Software Engineer, Data Transformation and Movement

Posted:
10/24/2024, 1:37:22 PM

Experience Level(s):
Mid Level ⋅ Senior

Field(s):
Software Engineering

Workplace Type:
Remote

Pay:
$268/hr or $557,440 total comp

Who we are

About Stripe

Stripe is a financial infrastructure platform for businesses. Millions of companies—from the world’s largest enterprises to the most ambitious startups—use Stripe to accept payments, grow their revenue, and accelerate new business opportunities. Our mission is to increase the GDP of the internet, and we have a staggering amount of work ahead. That means you have an unprecedented opportunity to put the global economy within everyone’s reach while doing the most important work of your career.

About the team

The Data Transformation and Movement team operates the critical infrastructure that powers near-realtime and batch data processing at Stripe. The team supports a variety of use cases, including Payment, Ledger, ML, Fraud Detection, Product Analytics, Regulatory Reporting, Financial Data Reconciliation, and externally facing products like Radar and Sigma. As an example of the scale, the team’s systems serve hundreds of teams, thousands of workflows, 100,000+ task executions, O(billion) streaming transformations, and moving terabytes of data processing over 1 GB/second every day. Our users inside Stripe include other engineering teams, Data Scientists, Sales & Operations, Finance, etc.
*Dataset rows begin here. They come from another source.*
(** * unifi-threat-sync: parse, normalize, fingerprint, reconcile

    A shallow embedding of the core of the repository:
    - [internal/parser] (the line-level parser [parseIPOrCIDR], the plain and
      netset feed parsers and the parser registry),
    - [internal/normalizer] ([Normalize], [ToStrings], [Merge]),
    - [internal/sync] (the [Syncer] with its [Run] cycle) and the calls of
      [internal/unifi] it makes, with the session of the client,
    - [internal/config] (the defaults and the validation of a configuration),
      the health server of [internal/http] and the sync loop of [main].

    Go strings are byte strings: they are modelled as [string] (a list of
    8-bit [ascii]).  A byte of an address or mask is an [N] below 256, a Go
    [int] is a [Z].  The parts of Go's standard library the code relies on
    ([strings], [bufio.Scanner], [net], [net/netip], [sort], [crypto/sha256],
    [encoding/hex]) are modelled in modules named after the packages. *)

From Stdlib Require Import ZArith NArith Ascii String Lia ZifyBool DecimalString.
From stdpp Require Import gmap strings list sorting.

(** ** Go's order on strings *)

(** [s < t] on Go strings compares bytes lexicographically; it is
    [String.ltb] of the standard library. *)
Module strorder.

Definition lt (s t : string) : Prop := String.ltb s t = true.
Definition le (s t : string) : Prop := String.ltb t s = false.

End strorder.

(** ** [crypto/sha256] and [encoding/hex] *)

(** [sha256.Sum256] (FIPS 180-4) over a list of bytes; 32-bit words are [N]
    reduced modulo [2^32]. *)
Module sha256.
Local Open Scope N_scope.

Definition add32 (x y : N) : N := (x + y) mod 2 ^ 32.
Definition rotr (n x : N) : N :=
  N.lor (N.shiftr x n) ((N.shiftl x (32 - n)) mod 2 ^ 32).
Definition not32 (x : N) : N := N.lxor x 0xffffffff.
Definition Ch (x y z : N) : N := N.lxor (N.land x y) (N.land (not32 x) z).
Definition Maj (x y z : N) : N :=
  N.lxor (N.lxor (N.land x y) (N.land x z)) (N.land y z).
Definition bigSigma0 (x : N) : N := N.lxor (N.lxor (rotr 2 x) (rotr 13 x)) (rotr 22 x).
Definition bigSigma1 (x : N) : N := N.lxor (N.lxor (rotr 6 x) (rotr 11 x)) (rotr 25 x).
Definition smallSigma0 (x : N) : N := N.lxor (N.lxor (rotr 7 x) (rotr 18 x)) (N.shiftr x 3).
Definition smallSigma1 (x : N) : N := N.lxor (N.lxor (rotr 17 x) (rotr 19 x)) (N.shiftr x 10).

(** The round constants and the initial hash value are the first 32 bits
    of the fractional parts of the cube roots of the first 64 primes and of
    the square roots of the first 8 primes. *)
Definition is_prime (p : nat) : bool :=
  forallb (λ d, negb (p mod d =? 0)%nat) (seq 2 (p - 2)).

Definition primes (n : nat) : list N :=
  N.of_nat <$> take n (filter (λ p, is_prime p = true) (seq 2 400)).

(** The largest [x] below [2 ^ bits] with [x ^ 3 ≤ n]. *)
Fixpoint cube_root (bits : nat) (x n : N) : N :=
  match bits with
  | O => x
  | S bits =>
      let y := x + 2 ^ N.of_nat bits in
      if y * y * y <=? n then cube_root bits y n else cube_root bits x n
  end.

Definition _K : list N :=
  Eval vm_compute in (λ p, cube_root 40 0 (p * 2 ^ 96) mod 2 ^ 32) <$> primes 64.

Definition init : list N :=
  Eval vm_compute in (λ p, N.sqrt (p * 2 ^ 64) mod 2 ^ 32) <$> primes 8.

(** Padding: one [0x80] byte, zeros up to 56 modulo 64, the bit length as
    eight big-endian bytes. *)
Definition be_bytes (k : nat) (x : N) : list N :=
  (λ i : nat, N.shiftr x (8 * N.of_nat (k - 1 - i)) mod 256) <$> seq 0 k.

Definition pad (msg : list N) : list N :=
  let len := N.of_nat (length msg) in
  msg ++ [0x80] ++ replicate (N.to_nat ((119 - len mod 64) mod 64)) 0
      ++ be_bytes 8 (8 * len).

Fixpoint chunks {A} (fuel k : nat) (l : list A) : list (list A) :=
  match fuel, l with
  | _, [] => []
  | O, _ => []
  | S fuel, _ => take k l :: chunks fuel k (drop k l)
  end.

Definition be_word (bs : list N) : N :=
  foldl (λ acc b, acc * 256 + b) 0 bs.

Fixpoint schedule (n : nat) (w : list N) : list N :=
  match n with
  | O => w
  | S n =>
      let t := length w in
      let at_ (k : nat) := nth (t - k) w 0 in
      schedule n (w ++ [add32 (add32 (smallSigma1 (at_ 2%nat)) (at_ 7%nat))
                              (add32 (smallSigma0 (at_ 15%nat)) (at_ 16%nat))])
  end.

Definition round (st : list N) (kw : N * N) : list N :=
  match st with
  | [a; b; c; d; e; f; g; h] =>
      let t1 := add32 (add32 (add32 h (bigSigma1 e)) (add32 (Ch e f g) kw.1)) kw.2 in
      let t2 := add32 (bigSigma0 a) (Maj a b c) in
      [add32 t1 t2; a; b; c; add32 d t1; e; f; g]
  | _ => st
  end.

Definition block (h : list N) (blk : list N) : list N :=
  let w := schedule 48 (be_word <$> chunks 16 4 blk) in
  zip_with add32 h (foldl round h (zip _K w)).

Definition Sum256 (msg : list N) : list N :=
  let padded := pad msg in
  foldl block init (chunks (length padded) 64 padded) ≫= be_bytes 4.

End sha256.

Module hex.
Local Open Scope N_scope.

Definition hextable : string := "0123456789abcdef".

Definition digit (x : N) : ascii :=
  default "0"%char (String.get (N.to_nat x) hextable).

(** [hex.EncodeToString]: two lower-case digits per byte. *)
Fixpoint EncodeToString (src : list N) : string :=
  match src with
  | [] => ""
  | v :: src => String (digit (N.shiftr v 4)) (String (digit (N.land v 0x0f)) (EncodeToString src))
  end.

End hex.

(** [[]byte(s)] and [string(b)]. *)
Definition bytes_of_string (s : string) : list N := N_of_ascii <$> list_ascii_of_string s.
Definition string_of_bytes (b : list N) : string := string_of_list_ascii (ascii_of_N <$> b).

(** ** Package [strings] *)

Module gostrings.
Local Open Scope N_scope.

(** The runes for which [unicode.IsSpace] holds, in their UTF-8 encodings:
    the six ASCII ones, U+0085, U+00A0, U+1680, U+2000 to U+200A, U+2028,
    U+2029, U+202F, U+205F and U+3000. *)
Definition space_runes : list (list N) :=
  [ [0x09]; [0x0a]; [0x0b]; [0x0c]; [0x0d]; [0x20];
    [0xc2; 0x85]; [0xc2; 0xa0]; [0xe1; 0x9a; 0x80];
    [0xe2; 0x80; 0x80]; [0xe2; 0x80; 0x81]; [0xe2; 0x80; 0x82]; [0xe2; 0x80; 0x83];
    [0xe2; 0x80; 0x84]; [0xe2; 0x80; 0x85]; [0xe2; 0x80; 0x86]; [0xe2; 0x80; 0x87];
    [0xe2; 0x80; 0x88]; [0xe2; 0x80; 0x89]; [0xe2; 0x80; 0x8a];
    [0xe2; 0x80; 0xa8]; [0xe2; 0x80; 0xa9]; [0xe2; 0x80; 0xaf];
    [0xe2; 0x81; 0x9f]; [0xe3; 0x80; 0x80] ].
This role could be on any one of the following sub-teams:

Data Movement builds and operates a constellation of multi-region, high scale ingestion systems that moves data from all online sources into Iceberg, with sub-minute latency. On the cusp of innovation, we're pushing the boundaries of open-source Iceberg and Spark for real-time ingestion.Data Orchestration builds and operates the time-based and event-based orchestration infrastructure that powers and accelerates batch data pipelines.Data Transformation builds and operates the transformation abstractions and infrastructure that support frictionless data development across the board, sub-minute event data to enormous daily partitions - or even for-all-time snapshots.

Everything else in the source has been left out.